Au centre de tout, il y avait Wilson, cet Américain perdu dans ses nuées, mais soutenu par les siens le temps d’accomplir son œuvre. On l’entendit prendre aussitôt le haut du pavé, proclamant la défaite du crime, la majesté du Droit, l’universelle fraternité... mais exigeant à coup de « je veux » impudents, les sacrifices que réclamait la “ Démocratie ”.

Lloyd George, l’Anglais, s’est montré d’une compétence sans égale pour servir les intérêts de son pays, mais toujours au détriment de la France. Il attendra avec flegme la reconnaissance des conquêtes anglaise en Orient, sous la formule toujours wilsonienne des “ mandats ”.

Quant à notre Clemenceau, qui prétendait être la France à lui tout seul, il était mal servi par une piètre culture historique et géographie, et une diplomatie misérable. Mais il était fier de parler anglais, discutant d’égal à égal avec les deux autres, et dominant Orlando, l’Italien, qui ne comprenant rien s’est découragé de venir.

C’était donc trois hommes qui, chacun pour soi, réglaient le sort de leur pays comme des dictateurs. [...]

Wilson, dès son retour d’Europe, sera désavoué par le Congrès et défait aux élections. Clemenceau aussi sera défait et mis à la retraite un an plus tard. Il n’y a que Lloyd Georges qui ait bien mérité de l’Angleterre... mais qui pour autant mérite aussi bien notre haine de Français.

Il est très important de comprendre maintenant ce qui se passe côté Allemand. Le 21 janvier, (aux premiers jours de la conférence donc) les troupes rentrent à Berlin, défilant les armes à la main. La révolution spartakiste vient à peine d’être réprimée, et l’armée est accueillie en triomphe.

Les Alliés, en acceptant prématurément l’armistice – voilà la faute ! –, sans avoir au préalable écrasé l’armée allemande avaient permis au gouvernement allemand d’organiser une propagande accréditant la légende que l’Allemagne n’avait pas été militairement vaincue, mais qu’une paix blanche avait été simplement obtenue, à l’entière responsabilité du gouvernement impérial.

Guillaume II renvoyé, payant pour tout le monde, l’Allemagne s’est cru innocente.
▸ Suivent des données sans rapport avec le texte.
(* ===== verification/Snowflake.v ===== *)
(** * Snowflake: the lock-free identifier generator ([snowflake/snowflake.go])

    The state word packs a 43-bit timestamp and a 20-bit sequence.  [attempt] is
    the body of [Next]'s loop between the load of the word and the
    compare-and-swap; [gstep] interleaves any number of goroutines over one
    word, with arbitrary clock samples; [Next] is the loop of one goroutine. *)

From S2P Require Import Prelude.
From stdpp Require Import base gmap list relations fin_maps.
From Stdlib Require Import ZArith Lia Sorted.
#[local] Open Scope Z_scope.

Module Snowflake.

Definition timestampBits : Z := 43.
Definition sequenceBits : Z := 20.
Definition sequenceMask : Z := Z.shiftl 1 sequenceBits - 1.
Definition maxSequence : Z := sequenceMask.
Definition maxTimestamp : Z := Z.shiftl 1 timestampBits - 1.

(** 2026-08-10T00:00:00Z in Unix milliseconds. *)
Definition DefaultEpoch : Z := 1786320000000.

Inductive IDError := ErrClockBeforeEpoch | ErrTimestampOverflow.

(** The generator's word and epoch; [now] and [sleep] are present or nil. *)
Record IDGenerator := mkGen { state : Z; epoch : Z }.

Inductive Option :=
  | WithEpoch (unix_ms : Z)
  | WithClock (nonnil : bool)
  | WithSleep (nonnil : bool).

Definition apply_option (g : IDGenerator * bool * bool) (opt : Option) : IDGenerator * bool * bool :=
  let '(g, now, sleep) := g in
  match opt with
  | WithEpoch ms => (mkGen (state g) ms, now, sleep)
  | WithClock b => (g, b, sleep)
  | WithSleep b => (g, now, b)
  end.
Definition load_mute (acc : gmap Z Mute * gmap Z (list Mute)) (r : MuteRow) :=
  mute <-? muteFromDB r ;;
  ms <-? insert_unique "mute" pretty (mu_ID mute) mute acc.1 ;;
  Ok (ms, push (mu_UserID mute) mute acc.2).

Definition newPersistentState (projection : option StateProjection) : result persistentState ProjectionError :=
  match projection with
  | None => Err NilLoaderResult
  | Some p =>
      us <-? foldM (fun m r => insert_unique "user" pretty (ur_ID r) (userFromDB r) m) ∅ (pj_Users p) ;;
      rs <-? foldM (fun m r => insert_unique "role" id (rr_Key r) (roleFromDB r) m) ∅ (pj_Roles p) ;;
      gs <-? foldM (fun m r => insert_unique "group" pretty (gr_ID r) (groupFromDB r) m) ∅ (pj_Groups p) ;;
      cs <-? foldM (fun m r => insert_unique "channel" pretty (cr_ID r) (channelFromDB r) m) ∅ (pj_Channels p) ;;
      let ga := fold_left (fun m r => push (ar_Resource r) (accessFromDB r) m) (pj_GroupAccess p) ∅ in
      let ca := fold_left (fun m r => push (ar_Resource r) (accessFromDB r) m) (pj_ChannelAccess p) ∅ in
      bs <-? foldM (fun m r => b <-? bindingFromDB r ;; Ok (push (br_UserID r) b m)) ∅ (pj_Bindings p) ;;
      cf <-? foldM (fun m r => c <-? configFromDB r ;; insert_unique "permission config" Key (pc_Scope c) c m)
               ∅ (pj_Configs p) ;;
      mm <-? foldM load_mute (∅, ∅) (pj_Mutes p) ;;
      Ok (mkPersistent us rs gs cs (sort_by ac_ID <$> ga) (sort_by ac_ID <$> ca) (sort_by rb_ID <$> bs) cf
            mm.1 (sort_by mu_ID <$> mm.2))
  end.

(** ** The state store and its candidates *)

Definition empty_runtime : runtimeState := mkRuntime ∅ 0 ∅ ∅ ∅ ∅ ∅.

Definition is_lower_hex (c : Ascii.ascii) : bool :=
  let n := Ascii.nat_of_ascii c in
  ((48 <=? n) && (n <=? 57) || (97 <=? n) && (n <=? 102))%nat.

(** [validateStreamEpoch]: 32 characters that decode as hexadecimal and equal
    their lower-case form. *)
Definition validateStreamEpoch (s : string) : bool :=
  (String.length s =? 32)%nat && forallb is_lower_hex (String.list_ascii_of_string s).

Inductive StoreError := ErrInvalidStreamEpoch | ErrInvalidProjection (e : option ProjectionError) | ErrLoad.

(** [NewStateStoreWithEpoch]: [load] is the loader's answer, [None] its error. *)
Definition NewStateStoreWithEpoch (load : option (option StateProjection)) (streamEpoch : string)
    : result StateVersion StoreError :=
  if negb (validateStreamEpoch streamEpoch) then Err ErrInvalidStreamEpoch
  else match load with
       | None => Err ErrLoad
       | Some projection =>
           match newPersistentState projection with
           | Err e => Err (ErrInvalidProjection (Some e))
           | Ok ps => Ok (mkVersion 0 (mkCheckpoint streamEpoch 0) ps empty_runtime)
           end
       end.

Record StateCandidate := mkCandidate { base : StateVersion; version : StateVersion }.

Definition BuildRuntimeCandidate (current : StateVersion) : StateCandidate :=
  mkCandidate current
    (mkVersion (u64 (number current + 1)) (checkpoint current) (persistent current) (runtime current)).

Definition prune {A B} (m : gmap Z A) (alive : gmap Z B) : gmap Z A := filter (fun p => is_Some (alive !! p.1)) m.

Definition BuildPersistentCandidateFrom (current : StateVersion) (load : option (option StateProjection))
    : result StateCandidate StoreError :=
  match load with
  | None => Err ErrLoad
  | Some projection =>
      match newPersistentState projection with
      | Err e => Err (ErrInvalidProjection (Some e))
      | Ok ps =>
          let r := runtime current in
          let r' := mkRuntime (visibilityEpochs r) (moderationEpoch r) (presences r) (voiceAuthorities r)
                      (voiceAuthoritiesByChannel r) (prune (temporaryExpiry r) (channels ps))
                      (prune (muteExpiry r) (mutes ps)) in
          Ok (mkCandidate current (mkVersion (u64 (number current + 1)) (checkpoint current) ps r'))
      end
  end.

(** ** Candidate edits *)

Definition with_runtime (c : StateCandidate) (r : runtimeState) : StateCandidate :=
  mkCandidate (base c) (mkVersion (number (version c)) (checkpoint (version c)) (persistent (version c)) r).

Definition set_presences p (r : runtimeState) : runtimeState :=
  mkRuntime (visibilityEpochs r) (moderationEpoch r) p (voiceAuthorities r) (voiceAuthoritiesByChannel r)
    (temporaryExpiry r) (muteExpiry r).
Definition set_moderation e (r : runtimeState) : runtimeState :=
  mkRuntime (visibilityEpochs r) e (presences r) (voiceAuthorities r) (voiceAuthoritiesByChannel r)
    (temporaryExpiry r) (muteExpiry r).
Definition set_temporary t (r : runtimeState) : runtimeState :=
  mkRuntime (visibilityEpochs r) (moderationEpoch r) (presences r) (voiceAuthorities r)
    (voiceAuthoritiesByChannel r) t (muteExpiry r).
Definition set_mute_expiry t (r : runtimeState) : runtimeState :=
  mkRuntime (visibilityEpochs r) (moderationEpoch r) (presences r) (voiceAuthorities r)
    (voiceAuthoritiesByChannel r) (temporaryExpiry r) t.
Definition set_voice a b (r : runtimeState) : runtimeState :=
  mkRuntime (visibilityEpochs r) (moderationEpoch r) (presences r) a b (temporaryExpiry r) (muteExpiry r).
Elle qui n’avait pas vu la guerre, qui ne savait pas ce que c’était, sauf par ses soldats, s’imaginait qu’elle pourrait négocier d’égal à égal un traité de paix avec ses ennemis d’hier. D’entrée de jeu, le rapport est faux : elle ne supportera pas un seul instant le verdict de Versailles qu’on lui assènera le 7 mai 1919. [...]

LES EXIGENCES DU TRAITÉ

Carte de l'Europe en 1923
Carte de l'Europe en 1923

La première grande discussion concernait les territoires allemands.
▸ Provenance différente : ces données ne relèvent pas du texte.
Lemma grant_spec bs acc : foldM grant_binding (∅, []) bs = Ok acc ->
  (forall p, p ∈ acc.1 <-> p ∈ acc.2) /\
  (forall p, p ∈ acc.2 <-> exists b ps, b ∈ bs /\ ScopeType b = "server" /\
     PermissionsForRole (RoleKey b) = Ok (Some ps) /\ p ∈ ps).
Proof.
  apply (foldM_ind (fun done acc => (forall p, p ∈ acc.1 <-> p ∈ acc.2) /\
    (forall p, p ∈ acc.2 <-> exists b ps, b ∈ done /\ ScopeType b = "server" /\
       PermissionsForRole (RoleKey b) = Ok (Some ps) /\ p ∈ ps))).
  - cbn. set_solver.
  - intros done b a a' [H1 H2] Hs. unfold grant_binding in Hs. setoid_rewrite elem_of_app.
    setoid_rewrite list_elem_of_singleton. case_bool_decide as Ht; cbn in Hs.
    + destruct (PermissionsForRole (RoleKey b)) as [[ps|]|] eqn:Ep; cbn in Hs; [| |done]; injection Hs as <-.
      * destruct (add_permissions_elem ps a H1) as [H3 H4]. split; [done|].
        intros p. rewrite H4, H2. split.
        -- intros [(b' & ps' & Hin & Hrest)|Hp]; [exists b', ps'|exists b, ps]; tauto.
        -- intros (b' & ps' & [Hin| ->] & Hst & Hr & Hp); [left; by exists b', ps'|right; congruence].
      * split; [done|]. intros p. rewrite H2. split.
        -- intros (b' & ps' & Hin & Hrest). exists b', ps'. tauto.
        -- intros (b' & ps' & [Hin| ->] & Hst & Hr & Hp); [by exists b', ps'|congruence].
    + injection Hs as <-. split; [done|]. intros p. rewrite H2. split.
      * intros (b' & ps' & Hin & Hrest). exists b', ps'. tauto.
      * intros (b' & ps' & [Hin| ->] & Hst & Hr & Hp); [by exists b', ps'|congruence].
Qed.

Lemma grant_error bs acc : (exists e, foldM grant_binding acc bs = Err e) <->
  exists b e, b ∈ bs /\ ScopeType b = "server" /\ PermissionsForRole (RoleKey b) = Err e.
Proof.
  revert acc. induction bs as [|b bs IH]; intros a.
  - split; [by intros [e [=]]|]. by intros (b & e & Hb%elem_of_nil & _).
  - cbn. destruct (grant_binding a b) as [a'|e0] eqn:Eg; cbn.
    + rewrite IH. split; intros (b' & e & Hb & Hs & He); exists b', e; (split; [|done]); [by right|].
      apply elem_of_cons in Hb as [->|Hb]; [|done]. unfold grant_binding in Eg.
      by rewrite bool_decide_true, He in Eg by done.
    + split; [intros _|intros _; by exists e0]. unfold grant_binding in Eg. case_bool_decide as Ht; [|done].
      cbn in Eg. exists b. destruct (PermissionsForRole (RoleKey b)) as [[ps|]|e]; try done. exists e. by split; [left|].
Qed.

(** Server authorization denies by default: a check allows iff every lookup for a
    server binding succeeded and one of them granted the permission or the
    wildcard; group and channel bindings, unknown roles and store failures
    never allow. *)
Theorem Check_exact p perm : Allow (Check p perm) = true <->
  (forall b e, b ∈ PBindings p -> ScopeType b = "server" -> PermissionsForRole (RoleKey b) <> Err e) /\
  (exists b ps, b ∈ PBindings p /\ ScopeType b = "server" /\ PermissionsForRole (RoleKey b) = Ok (Some ps) /\
     (Wildcard ∈ ps \/ perm ∈ ps)).
Proof.
  unfold Check, effectivePermissions. destruct (foldM grant_binding (∅, []) (PBindings p)) as [acc|e] eqn:Ef; cbn.
  - destruct (grant_spec _ _ Ef) as [_ H2]. destruct (existsb _ _) eqn:Ex; cbn.
    + split; [|done]. intros _. split.
      * intros b e Hb Hs He. destruct (proj2 (grant_error (PBindings p) (∅, []))) as [e' He']; [by exists b, e|congruence].
      * apply Visibility.existsb_elem in Ex as (q & Hq & Hor). unfold sort_permissions in Hq.
        rewrite merge_sort_Permutation, H2 in Hq. destruct Hq as (b & ps & ? & ? & ? & ?). exists b, ps.
        rewrite orb_true_iff, !bool_decide_eq_true in Hor. naive_solver.
    + split; [done|]. intros [_ (b & ps & Hb & Hs & Hp & Hor)]. apply not_true_iff_false in Ex. destruct Ex.
      apply Visibility.existsb_elem. unfold sort_permissions.
      destruct Hor as [Hw|Hq]; [exists Wildcard|exists perm]; rewrite merge_sort_Permutation, H2; split;
        try (by exists b, ps); rewrite orb_true_iff, !bool_decide_eq_true; auto.
  - split; [done|]. intros [Hno _]. destruct (proj1 (grant_error (PBindings p) (∅, []))) as (b & e' & Hb & Hs & He); [by exists e|].
    by destruct (Hno b e').
Qed.

End Store.
End Server.

(** ** [rbac/scope/authorizer.go] *)

Module ScopeAuth.
Import State Visibility Permissions.

Inductive AuthError := ErrInvalidState.

Record Authority := mkAuthority { Owner : bool; Rank : Z; Perms : list string }.
Record Decision := mkDecision { Allow : bool; Visible : bool; DAuthority : Authority; Reason : string }.

(** The zero [Authority] value. *)
Definition no_authority : Authority := mkAuthority false 0 [].

Definition targetExists (target : Scope) (v : StateVersion) : bool :=
  if bool_decide (sc_Type target = "server") then true
  else if bool_decide (sc_Type target = "group") then bool_decide (is_Some (getGroup v (sc_ID target)))
  else bool_decide (is_Some (getChannel v (sc_ID target))).

Definition visibleAt (userID : Z) (target : Scope) (v : StateVersion) : bool :=
  if bool_decide (sc_Type target = "server") then true
  else if bool_decide (sc_Type target = "group") then CanSeeGroup userID (sc_ID target) (Some v)
  else CanAccessChannel userID (sc_ID target) (Some v).

Definition bindingApplies (b : RoleBinding) (target : Scope) (v : StateVersion) : bool :=
  let s := rb_Scope b in
  if bool_decide (sc_Type s = "server") then true
  else if bool_decide (sc_Type target = "server") then false
  else if bool_decide (sc_Type target = "group") then bool_decide (sc_Type s = "group") && (sc_ID s =? sc_ID target)
  else match getChannel v (sc_ID target) with
       | None => false
       | Some ch =>
           if bool_decide (sc_Type s = "channel") then sc_ID s =? sc_ID target
           else bool_decide (sc_Type s = "group") &&
                match ch_GroupID ch with Some g => sc_ID s =? g | None => false end
       end.

Definition root_config (v : StateVersion) : result PermissionConfig AuthError :=
  match getConfig v server_scope with Some c => Ok c | None => Err ErrInvalidState end.

Definition effectiveConfig (target : Scope) (v : StateVersion) : result PermissionConfig AuthError :=
  match getConfig v target with
  | Some c => Ok c
  | None =>
      if bool_decide (sc_Type target = "channel") then
        match getChannel v (sc_ID target) with
        | None => Err ErrInvalidState
        | Some ch =>
            match ch_GroupID ch with
            | Some g => match getConfig v (group_scope g) with Some c => Ok c | None => root_config v end
            | None => root_config v
            end
        end
      else root_config v
  end.

Section Json.
(** [json.Unmarshal] into a [map[string][]string]: [None] for an error or a nil map. *)
Context (Unmarshal : string -> option (gmap string (list string))).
La restitution de l’Alsace-Lorraine était tellement évidente qu’elle était déjà dans les 14 points. Mais le litige concernait la rive gauche du Rhin. Le maréchal Foch voulait que nous occupions militairement cette frontière. L’Action française, mais relayée par Poincaré et le général Mangin voulaient que se forment des républiques rhénanes, c’est-à-dire des pays qui soient autonomes politiquement de l’Allemagne de Bismarck. Le Palatinat, la Westphalie, la Rhénanie, même le pays de Bade auraient dû, pour eux, retrouver leur indépendance, pour former entre nous et la Prusse un rideau de petits états protecteurs. Sur ce point l’opposition Anglaise fut irréductible, et ne consentit qu’à une occupation militaire française de la rive gauche.
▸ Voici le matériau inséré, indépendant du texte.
(* ===== verification/Cursor.v ===== *)
(** * Cursor: opaque cursors, entity tags, deadlines and the mutation gate

    [realtime/cursor.go], [etag.go], [timer.go] and [mutation_gate.go].  JSON,
    HMAC-SHA256 and base64 are the class [CursorPrims]; the laws a theorem needs
    of them are the class [CursorLaws]. *)

From S2P Require Import Prelude State StateRing Strconv.
From stdpp Require Import base gmap strings list pretty relations.
From Stdlib Require Import ZArith Lia Ascii.
#[local] Open Scope string_scope.
#[local] Open Scope list_scope.
#[local] Open Scope Z_scope.

Module Cursor.
Import State Strconv.

Inductive CursorError :=
  | ErrInvalidCursor | ErrCursorPrincipal | ErrCursorEpoch | ErrCursorSchema
  | ErrCursorEncode | ErrCursorKey | ErrCursorStreamEpoch | ErrCursorRandom.

Definition SnapshotSchemaVersion : Z := 1.
Definition cursorKeyBytes : nat := 32.
(** [sha256.Size]. *)
Definition sha256_Size : nat := 32.

Record Cursor := mkCursor { cu_Checkpoint : Checkpoint; cu_VisibilityEpoch : Z; cu_SchemaVersion : Z }.

Record cursorPayload := mkPayload {
  cp_UserID : string; cp_Epoch : string; cp_GEIDText : string; cp_VisibilityEpoch : string; cp_Schema : Z
}.

Record CursorSigner := mkSigner { cs_streamEpoch : string; cs_key : bytes }.

(** [json.Marshal] and [json.Unmarshal] of the payload, HMAC-SHA256 of a key and
    a message, and [base64.RawURLEncoding]. *)
Class CursorPrims := {
  payload_Marshal : cursorPayload -> option bytes;
  payload_Unmarshal : bytes -> option cursorPayload;
  hmac_sha256 : bytes -> bytes -> bytes;
  b64_Encode : bytes -> string;
  b64_Decode : string -> option bytes
}.

(** Printable ASCII, which JSON and base64 carry unchanged. *)
Definition plain (s : string) : bool :=
  forallb (fun c => let n := nat_of_ascii c in ((32 <=? n) && (n <? 127))%nat) (String.list_ascii_of_string s).

Definition plain_payload (p : cursorPayload) : bool :=
  plain (cp_UserID p) && plain (cp_Epoch p) && plain (cp_GEIDText p) && plain (cp_VisibilityEpoch p).

Class CursorLaws {prims : CursorPrims} : Prop := {
  payload_roundtrip p b : plain_payload p = true -> cp_Schema p = SnapshotSchemaVersion ->
    payload_Marshal p = Some b -> payload_Unmarshal b = Some p /\ Forall is_byte b /\ b <> [];
  hmac_size key m : length (hmac_sha256 key m) = sha256_Size /\ Forall is_byte (hmac_sha256 key m);
  b64_roundtrip b : Forall is_byte b -> b64_Decode (b64_Encode b) = Some b
}.
Arguments CursorLaws : clear implicits.

Definition NewCursorSignerWithKey (streamEpoch : string) (key : bytes) : result CursorSigner CursorError :=
  if negb (validateStreamEpoch streamEpoch) then Err ErrCursorStreamEpoch
  else if negb (length key =? cursorKeyBytes)%nat then Err ErrCursorKey
  else Ok (mkSigner streamEpoch key).

(** [drawn]: the random bytes, or a failed read. *)
Definition NewCursorSigner (streamEpoch : string) (drawn : option bytes) : result CursorSigner CursorError :=
  match drawn with None => Err ErrCursorRandom | Some key => NewCursorSignerWithKey streamEpoch key end.

Section Codec.
Context {prims : CursorPrims}.

Definition issue_payload (userID : Z) (checkpoint : Checkpoint) (visibilityEpoch : Z) : cursorPayload :=
  mkPayload (pretty userID) (cp_StreamEpoch checkpoint) (pretty (cp_GEID checkpoint)) (pretty visibilityEpoch)
    SnapshotSchemaVersion.

Definition Issue (s : CursorSigner) (userID : Z) (checkpoint : Checkpoint) (visibilityEpoch : Z)
  : result string CursorError :=
  if (userID <=? 0) || negb (bool_decide (cp_StreamEpoch checkpoint = cs_streamEpoch s)) then Err ErrInvalidCursor
  else match payload_Marshal (issue_payload userID checkpoint visibilityEpoch) with
       | None => Err ErrCursorEncode
       | Some payload =>
           let encoded := b64_Encode (payload ++ hmac_sha256 (cs_key s) payload) in
           if StateRing.MaxStateEventCursorBytes <? StateRing.slen encoded then Err ErrInvalidCursor else Ok encoded
       end.

Definition splitCursor (token : string) : result (bytes * bytes) CursorError :=
  match b64_Decode token with
  | None => Err ErrInvalidCursor
  | Some encoded =>
      if (length encoded <=? sha256_Size)%nat then Err ErrInvalidCursor
      else Ok (take (length encoded - sha256_Size) encoded, drop (length encoded - sha256_Size) encoded)
  end.

Definition Parse (s : CursorSigner) (userID : Z) (token : string) : result Cursor CursorError :=
  parts <-? splitCursor token ;;
  let '(payload, signature) := parts in
  if negb (bool_decide (signature = hmac_sha256 (cs_key s) payload)) then Err ErrInvalidCursor
  else match payload_Unmarshal payload with
  | None => Err ErrInvalidCursor
  | Some decoded =>
      match ParseInt (cp_UserID decoded) with
      | None => Err ErrInvalidCursor
      | Some parsedUserID =>
          if parsedUserID <=? 0 then Err ErrInvalidCursor
          else if negb (parsedUserID =? userID) then Err ErrCursorPrincipal
          else if negb (bool_decide (cp_Epoch decoded = cs_streamEpoch s)) then Err ErrCursorEpoch
          else if negb (cp_Schema decoded =? SnapshotSchemaVersion) then Err ErrCursorSchema
          else match ParseUint (cp_GEIDText decoded) with
          | None => Err ErrInvalidCursor
          | Some geid =>
              match ParseUint (cp_VisibilityEpoch decoded) with
              | None => Err ErrInvalidCursor
              | Some visibilityEpoch =>
                  Ok (mkCursor (mkCheckpoint (cp_Epoch decoded) geid) visibilityEpoch (cp_Schema decoded))
              end
          end
      end
  end.

(** ** Round trip and authentication *)

Lemma digits_plain acc s : digits_from acc s <> None -> plain s = true.
Proof using.
  revert acc. induction s as [|c s IH]; intros acc; [done|]. cbn [digits_from]. destruct (digit c) as [d|] eqn:Hd; [|done].
  intros H. unfold plain in *. cbn [String.list_ascii_of_string forallb]. rewrite (IH _ H), andb_true_r.
  unfold digit in Hd. destruct (_ && _) eqn:E; [|done]. apply andb_true_iff in E as [E1 E2].
  apply Z.leb_le in E1, E2. apply andb_true_iff. split; [apply Nat.leb_le|apply Nat.ltb_lt]; lia.
Qed.

Lemma pretty_plain (n : Z) : 0 <= n -> plain (pretty n) = true.
Proof using. intros Hn. apply (digits_plain 0). by rewrite digits_pretty_Z. Qed.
La France obtint seulement la Sarre, petit pays très riche en mines de charbon, ce qui compenserait toutes nos mines du nord, détruites et inondées par les Allemands dans leur retrait. C’était un pays germanophone qui, selon le principe des nationalités cher à Wilson, ne devait pas être soumis à la France. Il fut convenu qu’au terme de quinze ans, un plébiscite scellerait son sort définitif. Nous la perdrons donc et ce sera un jeu d’enfant pour Hitler de l’absorber et de se réinstaller à nos frontières.

L’Allemagne doit aussi consentir d’autres sacrifices territoriaux : Malmédy et Eupen sont cédés à la Belgique, ce qui est peu. Au Danemark est cédé le Schleswig. Chose étonnante : c’est un territoire germanophone. On fait donc ce qu’on veut avec les principes de Wilson.

De même, la Posnanie, terre allemande et la Haute-Silésie, moyennant plébiscite, sont cédés à une république polonaise née de ce traité. Un litige considérable gît dans ce remaniement : le couloir de Dantzig, pour donner à la Pologne l’ouverture sur la mer Baltique qu’elle réclamait. C’est en voyant cette clause que Bainville, aussitôt, désignant Dantzig, annoncera le point de départ de la prochaine guerre. [...]

Pertes légères pour un pays qui a fait la guerre au monde pendant quatre ans et ravagé nos provinces françaises ! [...]

Il faut tout de même ajouter que l’Angleterre lui a fait donner toute sa Marine, et la France lui avait fait donner toutes ses colonies. Les soixante-dix vaisseaux de haut-bord seront sabordés par l’amiral Tirpitz dans la rade de Scapa Flow, à quelques jours de la signature du traité, et le principal des colonies seront cédées... à l’Angleterre.

Puis est venue la question des indemnités de guerre, qui a blessé l’Allemagne dans son honneur. Il fallait, après avoir fait procès à Guillaume II, qu’elle reconnaisse elle-même sa responsabilité dans la guerre. Elle avait fauté et donc il fallait qu’elle paie sa paix. Les Américains parlaient de « réparations », pensant plus à la morale qu’à la justice économique, et mettant au jour une querelle qui va empoisonner tout l’entre-deux guerres, je m’en souviens encore !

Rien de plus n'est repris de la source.